■ REQUIRED WORK
Set down all of the records exactly, leaving none out.

■ DATA EXTRACTS

=== Section Start ===

Lemma same_skel_trans X Y Z :
  same_skel X Y -> same_skel Y Z -> same_skel X Z.
Proof.
  intros (? & ? & ?) (? & ? & ?). repeat split; try congruence.
  eapply same_shape_trans; eauto.
Qed.

Lemma same_skel_sym X Y : same_skel X Y -> same_skel Y X.
Proof.
  intros (? & ? & ?). repeat split; try congruence.
  now apply same_shape_sym.
Qed.

Lemma heap_rel_skel P h h' : heap_rel P h h' -> same_skel h h'.
Proof.
  intros Hrel. repeat split.
  - eapply heap_rel_roots; eauto.
  - eapply heap_rel_memory; eauto.
  - eapply heap_rel_shape; eauto.
Qed.

Lemma same_skel_get X Y tp : same_skel X Y -> get tp Y = get tp X.
Proof. intros (_ & Hm & _). unfold get. now rewrite Hm. Qed.

Lemma same_skel_set_pages X pgs' :
  same_shape (pages X) pgs' -> same_skel X (set_pages (fun _ => pgs') X).
Proof. intros Hs. repeat split. exact Hs. Qed.

Lemma apply_marks_shape lvl xs : forall pgs,
  same_shape pgs (apply_marks lvl xs pgs).
Proof.
  induction xs as [|x xs IH]; intros pgs; [apply same_shape_refl|].
  change (apply_marks lvl (x :: xs) pgs)
    with (apply_marks lvl xs
            (if x =? null then pgs else mark_effect x lvl pgs)).
  destruct (x =? null); [apply IH|].
  eapply same_shape_trans; [apply mark_effect_shape|apply IH].
Qed.

Lemma mark_pass_unfold lvl h :
  mark_pass lvl h = mark_pass_from lvl (record_indices (pages h)) true h.
Proof. unfold mark_pass. now erewrite bind_Ok_l by reflexivity. Qed.

(** One pass of the marking loop in closed form. *)
Lemma mark_pass_run lvl h :
  SizeT.decr lvl <> 0 -> SizeT.decr lvl <> lvl ->
  let xs := pass_marks lvl h (record_indices (pages h)) in
  ndebug || marks_checks xs (pages h) = true ->
  mark_pass lvl h
    = Ok (Out (bool_decide (xs = []))
              (set_pages (fun _ => apply_marks lvl xs (pages h)) h) []).
Proof.
  intros Hd0 Hd xs Hc. rewrite mark_pass_unfold.
  now rewrite mark_pass_from_run.
Qed.

Lemma mark_pass_closed lvl h o :
  SizeT.decr lvl <> 0 -> SizeT.decr lvl <> lvl ->
  mark_pass lvl h = Ok o ->
  let xs := pass_marks lvl h (record_indices (pages h)) in
  o = Out (bool_decide (xs = []))
          (set_pages (fun _ => apply_marks lvl xs (pages h)) h) [].
Proof.
  intros Hd0 Hd Hp xs. pose proof Hp as Hp'.
  rewrite mark_pass_unfold in Hp'.
  apply mark_pass_from_checks in Hp'; [|done|done].
  rewrite mark_pass_run in Hp by done. now injection Hp as <-.
Qed.


(** ** A heap after its sweep *)

(** the pointers that marking follows in [h]: those held by the roots
    and by the records *)
Definition live_values (h : deferred_heap) : list addr :=
  root_marks h (elements (roots h))
  ++ ((fun r => get (nr_p r) h) <$> records (pages h)).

=== Section End ===

■ EXERCISE RESPONSE
Lemma same_skel_trans X Y Z :
  same_skel X Y -> same_skel Y Z -> same_skel X Z.
Proof.
  intros (? & ? & ?) (? & ? & ?). repeat split; try congruence.
  eapply same_shape_trans; eauto.
Qed.

Lemma same_skel_sym X Y : same_skel X Y -> same_skel Y X.
Proof.
  intros (? & ? & ?). repeat split; try congruence.
  now apply same_shape_sym.
Qed.

Lemma heap_rel_skel P h h' : heap_rel P h h' -> same_skel h h'.
Proof.
  intros Hrel. repeat split.
  - eapply heap_rel_roots; eauto.
  - eapply heap_rel_memory; eauto.
  - eapply heap_rel_shape; eauto.
Qed.

Lemma same_skel_get X Y tp : same_skel X Y -> get tp Y = get tp X.
Proof. intros (_ & Hm & _). unfold get. now rewrite Hm. Qed.

Lemma same_skel_set_pages X pgs' :
  same_shape (pages X) pgs' -> same_skel X (set_pages (fun _ => pgs') X).
Proof. intros Hs. repeat split. exact Hs. Qed.

Lemma apply_marks_shape lvl xs : forall pgs,
  same_shape pgs (apply_marks lvl xs pgs).
Proof.
  induction xs as [|x xs IH]; intros pgs; [apply same_shape_refl|].
  change (apply_marks lvl (x :: xs) pgs)
    with (apply_marks lvl xs
            (if x =? null then pgs else mark_effect x lvl pgs)).
  destruct (x =? null); [apply IH|].
  eapply same_shape_trans; [apply mark_effect_shape|apply IH].
Qed.

Lemma mark_pass_unfold lvl h :
  mark_pass lvl h = mark_pass_from lvl (record_indices (pages h)) true h.
Proof. unfold mark_pass. now erewrite bind_Ok_l by reflexivity. Qed.

(** One pass of the marking loop in closed form. *)
Lemma mark_pass_run lvl h :
  SizeT.decr lvl <> 0 -> SizeT.decr lvl <> lvl ->
  let xs := pass_marks lvl h (record_indices (pages h)) in
  ndebug || marks_checks xs (pages h) = true ->
  mark_pass lvl h
    = Ok (Out (bool_decide (xs = []))
              (set_pages (fun _ => apply_marks lvl xs (pages h)) h) []).
Proof.
  intros Hd0 Hd xs Hc. rewrite mark_pass_unfold.
  now rewrite mark_pass_from_run.
Qed.

Lemma mark_pass_closed lvl h o :
  SizeT.decr lvl <> 0 -> SizeT.decr lvl <> lvl ->
  mark_pass lvl h = Ok o ->
  let xs := pass_marks lvl h (record_indices (pages h)) in
  o = Out (bool_decide (xs = []))
          (set_pages (fun _ => apply_marks lvl xs (pages h)) h) [].
Proof.
  intros Hd0 Hd Hp xs. pose proof Hp as Hp'.
  rewrite mark_pass_unfold in Hp'.
  apply mark_pass_from_checks in Hp'; [|done|done].
  rewrite mark_pass_run in Hp by done. now injection Hp as <-.
Qed.


(** ** A heap after its sweep *)

(** the pointers that marking follows in [h]: those held by the roots
    and by the records *)
Definition live_values (h : deferred_heap) : list addr :=
  root_marks h (elements (roots h))
  ++ ((fun r => get (nr_p r) h) <$> records (pages h)).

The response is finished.